Shows Not to Miss: Tonight and Saturday

1. The Rejection Show‘s special “Chicks and Giggles” edition, featuring New Yorker cartoonist and Friend o’ Emdashes Carolita Johnson, a.k.a. Newyorkette. Carolita will be debuting a riveting and hilariously groan-worthy story in words and pictures that I’m certain is headed for a thrilling future. 7:30 p.m., $8 at Mo Pitkin’s; hurry before it sells out! Here’s my report from a previous Rejection Show that featured cartoonists Matt Diffee, Eric Lewis, Drew Dernavich, and other funny guys.


2. A Fringe Festival play starring my delightfully talented pal Dave Greenfield, The Delicate Business of Boy and Miss Girl, written by Carly Mensch and directed by Marina McClure.

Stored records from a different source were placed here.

(** * The article collection-and-selection pipeline of the AI news agent

    A shallow embedding of [agents/news_fetcher_agent.py],
    [agents/base_agent.py], [agents/summarizer_agent.py],
    [agents/compiler_agent.py], [config.py], [orchestrator.py] and the
    selection made by [export_latest_digest.py], followed by the
    properties of the pipeline.

    Articles are Python dicts with string values, modelled as
    [gmap string string].  A Python [str] is held as its UTF-8 bytes;
    [len], slices, [strip] and [int] work on its characters, as in
    Python 3.11.  Python exceptions are values of [exn]; a computation
    that may raise returns a [res].  Code that prints, reads the clock
    or calls a collaborator (feed parser, chat completion client) runs
    in the monad [M], a state monad over the outside world and the lines
    printed so far, with exceptions. *)

From Stdlib Require Import ZArith NArith QArith String Ascii List Lia Bool Permutation Sorted
  SpecFloat.
From stdpp Require Import base option gmap strings list sorting pretty.

Local Open Scope string_scope.
Local Open Scope list_scope.
Local Open Scope Z_scope.

(** ** Exceptions and results *)

Inductive exn : Type :=
| KeyError (key : string)
| ValueError (msg : string)
| TypeError (msg : string)
| OverflowError (msg : string)
| Exception (msg : string).

(** [str(e)] *)
Definition str_exn (e : exn) : string :=
  match e with
  | KeyError key => "'" +:+ key +:+ "'"
  | ValueError msg | TypeError msg | OverflowError msg | Exception msg => msg
  end.

Inductive res (A : Type) : Type :=
| Ok (a : A)
| Raise (e : exn).
Arguments Ok {A} a.
Arguments Raise {A} e.

#[global] Instance exn_eq_dec : EqDecision exn.
Proof. solve_decision. Defined.

#[global] Instance res_eq_dec {A} `{EqDecision A} : EqDecision (res A).
Proof. solve_decision. Defined.

(** Sequencing in [res]: the first exception raised ends the computation. *)
Definition bind_res {A B} (r : res A) (f : A -> res B) : res B :=
  match r with
  | Ok a => f a
  | Raise e => Raise e
  end.

Declare Scope res_scope.
Delimit Scope res_scope with res.
Notation "'let*' x ':=' c 'in' k" := (bind_res c (fun x => k))
  (at level 10, x name, c at level 100, k at level 200) : res_scope.
Local Open Scope res_scope.

(** ** Python built-ins on strings, lists and dicts *)

(** An article, a feed entry, a feed header: a dict with string values. *)
Abbreviation dict := (gmap string string).

(** [d[key]] *)
Definition getitem (d : dict) (key : string) : res string :=
  match d !! key with
  | Some v => Ok v
  | None => Raise (KeyError key)
  end.

(** [d.get(key, default)] *)
Definition get (d : dict) (key default : string) : string :=
  match d !! key with
  | Some v => v
  | None => default
  end.

(** [l[:n]], for any integer [n]: a negative bound counts from the end. *)
Definition slice_to {A} (l : list A) (n : Z) : list A :=
  if 0 <=? n then firstn (Z.to_nat n) l
  else firstn (length l - Z.to_nat (- n)) l.

(** [l.remove(x)]: drops the first element equal to [x]. *)
Fixpoint list_remove {A} `{EqDecision A} (x : A) (l : list A) : res (list A) :=
  match l with
  | [] => Raise (ValueError "list.remove(x): x not in list")
  | y :: l' =>
      if decide (y = x) then Ok l'
      else let* l'' := list_remove x l' in Ok (y :: l'')
  end.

Here’s what it’s about: “An absurd fable is corrupted by a venture capitalist masquerading as a children’s party entertainer. Join adventurers Boy and Miss Girl for a weird and occasionally lethal tale of growing up and selling out.” How can you lose? Playing at the Center for Architecture, and tonight it’s at 8:45 p.m. Saturday at 6:30 is your last chance to catch it before it runs away, so rush!

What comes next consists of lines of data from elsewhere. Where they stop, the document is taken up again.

(** X15: one user event issues at most two network calls, in the order
    AI answer then judge for a submission, and each prompt is one of
    the question prompt, the AI-answer prompt followed by the question
    shown, and the judge template: there is no retry and no other
    traffic. *)
Theorem calls_of_an_event (svc : Service) (ev : UserEvent) (s : Session) :
  let cs := calls (trace (fire svc ev s)) in
  cs = []
  \/ cs = [GenerateContent QUESTION_PROMPT]
  \/ cs = [GenerateContent (AI_ANSWER_PROMPT ++ question s)]
  \/ cs = [GenerateContent (AI_ANSWER_PROMPT ++ question s);
           GenerateContent JUDGE_PROMPT].
Proof.
  cbv zeta. destruct s as [st q ua ai v flag err].
  destruct ev as [[ | | ] | value], st, flag; unfold_fire;
    try (left; reflexivity).
  1, 2: outcome svc 0; settle; right; left; reflexivity.
  1, 2: destruct (truthy (trim ua)); [|left; reflexivity];
        outcome svc 0; [outcome svc 1| |]; settle;
        right; right; (left; reflexivity) || (right; reflexivity).
Qed.

(** After any user event the error cell is empty, one of the three
    fixed messages of the handlers, or what it was before the event. *)
Lemma error_after_event (svc : Service) (ev : UserEvent) (s : Session) :
  let e := error (store (fire svc ev s)) in
  e = [] \/ In e handlerMessages \/ e = error s.
Proof.
  cbv zeta. unfold handlerMessages.
  destruct s as [st q ua ai v flag err].
  destruct ev as [[ | | ] | value], st, flag; unfold_fire;
    try (right; right; reflexivity); try (left; reflexivity).
  1, 2: outcome svc 0; settle;
        [left|right; left; left..]; reflexivity.
  1, 2: destruct (truthy (trim ua));
        [|right; left; right; left; reflexivity];
        outcome svc 0; [outcome svc 1| |]; settle;
        (left; reflexivity) || (right; left; right; right; left; reflexivity).
Qed.

(** X16: the error cell never carries details of a failure: in every
    session the page can be in between two user events it is empty or
    holds one of the three fixed messages of the handlers; the
    exception caught goes to the console only. *)
Theorem error_is_a_fixed_message (s : Session) :
  Reachable s -> error s = [] \/ In (error s) handlerMessages.
Proof.
  induction 1 as [|svc ev s _ IH].
  - left. reflexivity.
  - destruct (error_after_event svc ev s) as [He | [He | He]].
    + left. exact He.
    + right. exact He.
    + rewrite He. exact IH.
Qed.

Lemma error_is_a_fixed_message_witness :
  error (store (fire downService (Click OnGenerateQuestion) initialSession))
  = []
  \/ In (error (store (fire downService (Click OnGenerateQuestion)
                         initialSession)))
        handlerMessages.
Proof.
  apply (error_is_a_fixed_message
           (store (fire downService (Click OnGenerateQuestion)
                     initialSession))).
  apply reach_fire, reach_initial.
Defined.

(* ================================================================= *)
(** ** The results document and its headings *)

(** X17: [formatOutput] does not mark where a text ends: a question
    that goes on with the human-response heading gives the document of
    the shorter question whose human response starts with the rest, so
    the four texts cannot always be read back from the document. *)
Theorem formatOutput_headings_not_escaped (x y z a v : jsstring) :
  formatOutput (x ++ humanHeading ++ y) z a v
  = formatOutput x (y ++ humanHeading ++ z) a v.
Proof.
  unfold formatOutput, humanHeading.
  repeat rewrite <- app_assoc. reflexivity.
Qed.

(* ================================================================= *)
(** ** What the blank test accepts *)

Lemma trimStart_nil (s : jsstring) :
  trimStart s = [] <-> forallb isWhiteSpace s = true.
Proof.
  induction s as [|c s IH]; cbn; [tauto|].
  destruct (isWhiteSpace c); cbn; [exact IH|].
  split; discriminate.
Qed.

Lemma forallb_trimStart (s : jsstring) :
  forallb isWhiteSpace (trimStart s) = forallb isWhiteSpace s.
Proof.
  induction s as [|c s IH]; cbn; [reflexivity|].
  destruct (isWhiteSpace c) eqn:Hc; cbn; [exact IH|].
  rewrite Hc. reflexivity.
Qed.

Lemma forallb_rev (f : N -> bool) (s : jsstring) :
  forallb f (rev s) = forallb f s.
Proof.
  induction s as [|c s IH]; cbn; [reflexivity|].
  rewrite forallb_app, IH. cbn. rewrite andb_true_r. apply andb_comm.
Qed.

(** [trim] empties exactly the texts made of white space only. *)
Lemma truthy_trim (s : jsstring) :
  truthy (trim s) = negb (forallb isWhiteSpace s).
Proof.
  unfold trim, trimEnd.
  destruct (forallb isWhiteSpace s) eqn:Hall; cbn.
  - assert (H : trimStart (rev (trimStart s)) = []).
    { apply trimStart_nil. rewrite forallb_rev, forallb_trimStart.
      exact Hall. }
    rewrite H. reflexivity.
  - destruct (trimStart (rev (trimStart s))) as [|c r] eqn:Hr.
    + apply trimStart_nil in Hr.
      rewrite forallb_rev, forallb_trimStart, Hall in Hr. discriminate Hr.
    + cbn. destruct (rev r ++ [c]) eqn:Happ; [|reflexivity].
      destruct (rev r); discriminate Happ.
Qed.

(** X18: a submission reaches the network exactly when the human
    answer holds a code unit that is not white space (in the sense of
    ECMA-262: blanks, tabs, line ends, no-break and other Unicode
    spaces, the byte order mark); otherwise it only sets the message
    asking for an answer. *)
Theorem submission_needs_visible_answer (svc : Service) (s : Session) :
  (calls (trace (run (handleSubmitAnswer svc s) s)) <> []
   <-> existsb (fun c => negb (isWhiteSpace c)) (userAnswer s) = true)
  /\ (existsb (fun c => negb (isWhiteSpace c)) (userAnswer s) = false ->
      trace (run (handleSubmitAnswer svc s) s)
      = [SetError (lit "Please enter your answer before submitting.")]).
Proof.
  assert (Hex : existsb (fun c => negb (isWhiteSpace c)) (userAnswer s)
                = truthy (trim (userAnswer s))).
  { rewrite truthy_trim. generalize (userAnswer s) as t.
    induction t as [|c t IH]; cbn; [reflexivity|].
    rewrite IH. destruct (isWhiteSpace c); reflexivity. }
  rewrite Hex, handleSubmitAnswer_run. cbv zeta.
  destruct (truthy (trim (userAnswer s))); split.
  - split; [reflexivity|]. intros _.
    outcome svc 0; [outcome svc 1| |]; settle; discriminate.
  - discriminate.
  - split; [|discriminate]. intros H. contradiction H. reflexivity.
  - reflexivity.
Qed.

Lemma submission_needs_visible_answer_witness :
  trace (run (handleSubmitAnswer judgeService blankAnswerSession)
           blankAnswerSession)
  = [SetError (lit "Please enter your answer before submitting.")].
Proof.
  apply (proj2 (submission_needs_visible_answer judgeService
                  blankAnswerSession)).
  reflexivity.
Defined.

Some Pig! Radiant Justin Davidson

Justin, my former Newsday colleague and a Pulitzer genius sort of person, has really outdone himself with this week’s story (not online, but this accompanying video is) on the art and science and dance of classical music conducting. As I read it I was suddenly itching to listen to some Mahler, and then realized what I wanted really badly was to conduct some Mahler.

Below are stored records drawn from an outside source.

(** [identifier.partition(':')]: what is before the first [':'] and what is
    after it; the second part is empty also when there is none. *)
Fixpoint partition_colon (s : string) : string * string :=
  match s with
  | EmptyString => ("", "")
  | String c s' =>
      if Ascii.eqb c ":"%char then ("", s')
      else let '(before, after) := partition_colon s' in
           (String c before, after)
  end.

(** [quote_edge]: the part before the first [':'] is the node; when
    something follows, what is before the next [':'] is the port, and a
    non-empty remainder is the compass. *)
Definition quote_edge (identifier : string) : endpoint :=
  let '(node, rest) := partition_colon identifier in
  match rest with
  | EmptyString =>
      {| ep_node := node; ep_port := None; ep_compass := None |}
  | _ =>
      let '(port, compass) := partition_colon rest in
      {| ep_node := node; ep_port := Some port;
         ep_compass := match compass with
                       | EmptyString => None
                       | _ => Some compass
                       end |}
  end.

Inductive stmt :=
| Attr (kw : option string) (a : attrs)
| Node (name label : string) (a : attrs)
| EdgeStmt (tail head : endpoint).

(** The statement [Digraph.edge(tail_name, head_name)] writes. *)
Definition Edge (tail_name head_name : string) : stmt :=
  EdgeStmt (quote_edge tail_name) (quote_edge head_name).

Record Digraph := mkDigraph {
  comment : string;
  engine : string;
  body : list stmt
}.

Definition new (comment : string) : Digraph :=
  {| comment := comment; engine := "dot"; body := [] |}.

Definition append (s : stmt) (g : Digraph) : Digraph :=
  {| comment := comment g; engine := engine g; body := body g ++ [s] |}.

Definition attr (kw : option string) (a : attrs) : Digraph → Digraph :=
  append (Attr kw a).

Definition node (name label : string) (a : attrs) : Digraph → Digraph :=
  append (Node name label a).

(** [Digraph.edge]: both names go through [quote_edge]. *)
Definition edge (tail_name head_name : string) : Digraph → Digraph :=
  append (Edge tail_name head_name).

(** [dot.engine = e] *)
Definition set_engine (e : string) (g : Digraph) : Digraph :=
  {| comment := comment g; engine := e; body := body g |}.

(** Exceptions a run can end in: those of the library calls, and those
    Python raises on data of another shape than the script expects. *)
Inductive exn :=
| OSError | ExecutableNotFound | CalledProcessError
| AttributeError | TypeError.

End graphviz.

Import graphviz.

(** ** Colour classification (lines 12-20) *)

Definition get_security_color (dep : Dep) : string :=
  let cves := default [] (cves dep) in
  match cves with
  | [] => "lightgrey"
  | first :: _ =>
      let first_id := default "" (first !! "id") in
      if String.eqb first_id "SAFE" then "#90EE90"
      else if String.eqb first_id "NOT-CHECKED" then "lightgrey"
      else if String.eqb first_id "CHECK-ERROR" then "#FFE4B5"
      else "#FF6347"
  end.

(** ** Build pass (lines 39-70) *)

Section Build.

Variable cfg : Config.

(** Lines 40-46: the graph before the loop. *)
Definition init_graph (data : Document) : Digraph :=
  let dot := graphviz.new "Dependency Graph" in
  let dot := attr None [("rankdir", "LR")] dot in
  let dot :=
    attr (Some "node")
      [("shape", "box"); ("style", "filled"); ("fontname", "Helvetica")] dot in
  let project_name := default "Project" (project_name data) in
  node "ROOT" project_name
    [("shape", "doubleoctagon"); ("fillcolor", "lightblue")] dot.

(** The [continue] test of line 60. *)
Definition is_skipped (dep : Dep) : bool :=
  let dep_type := default "unknown" (type dep) in
  SKIP_SYSTEM_LIBS cfg && String.eqb dep_type "system".

(** One iteration of the loop of lines 54-70 on the triple
    [(dot, count, skipped)]. *)
Definition build_step (st : Digraph * nat * nat) (dep : Dep)
  : Digraph * nat * nat :=
  let '(dot, count, skipped) := st in
  let name := default "unknown" (name dep) in
  let dep_type := default "unknown" (type dep) in
  let version := default "?" (version dep) in
  if SKIP_SYSTEM_LIBS cfg && String.eqb dep_type "system" then
    (dot, count, S skipped)
  else
    let label := name ++ nl ++ version ++ nl ++ "(" ++ dep_type ++ ")" in
    let color := get_security_color dep in
    let dot := node name label [("fillcolor", color)] dot in
    let dot := edge "ROOT" name dot in
    (dot, S count, skipped).

(** Lines 39-70: graph and the two counters after the loop. *)
Definition build (data : Document) : Digraph * nat * nat :=
  let dot := init_graph data in
  let dependencies := default [] (dependencies data) in
  fold_left build_step dependencies (dot, 0, 0).

End Build.

(** ** Files, console and the outside world

    What a file holds is kept abstract: a JSON document of the expected
    shape; valid JSON of another shape, on which [json.load] succeeds and a
    later line raises [e], either before the loop (lines 40-48, as
    [data.get] does on a list) or in it (lines 54-70); anything else (on
    which [json.load] fails); the text written by [Digraph.save], which
    records the comment and the statements but not the engine; an image
    produced by an engine from such a text; or the empty or partial text
    left by a write that failed. *)

Inductive file :=
| FJson (data : Document)
| FJsonBad (in_loop : bool) (e : exn)
| FOther
| FSource (comment : string) (body : list stmt)
| FImage (engine format : string) (body : list stmt)
| FPartial.

(** What [json.load] returns: a document, or data on which the script
    raises. *)
Inductive loaded :=
| Doc (data : Document)
| Bad (in_loop : bool) (e : exn).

One of my sundry uncredited blurbs on the backs of paperbacks goes (this is for Jane Smiley’s Horse Heaven, which I reviewed for Salon), “[Smiley] makes us care about horses the way E.B. White made us care about pigs in Charlotte’s Web, and makes us understand them the way Walter Tevis made us understand chess in The Queen’s Gambit.” I feel the same way about this piece: Justin is going to make thousands of people who hardly ever listen to classical music suddenly dream about batons and the waiting faces, poised bows, and expectant embouchures of orchestras, like that great scene in The Phantom Tollbooth where Milo gets to conduct the sunset. Incidentally, I think this one story may contain more juicily expressive adjectives than even the most ardent of New Yorker issues in their entirety. The editing is also palpably excellent (I felt the same way about the Sarah Silverman Profile I was just rereading). Well done!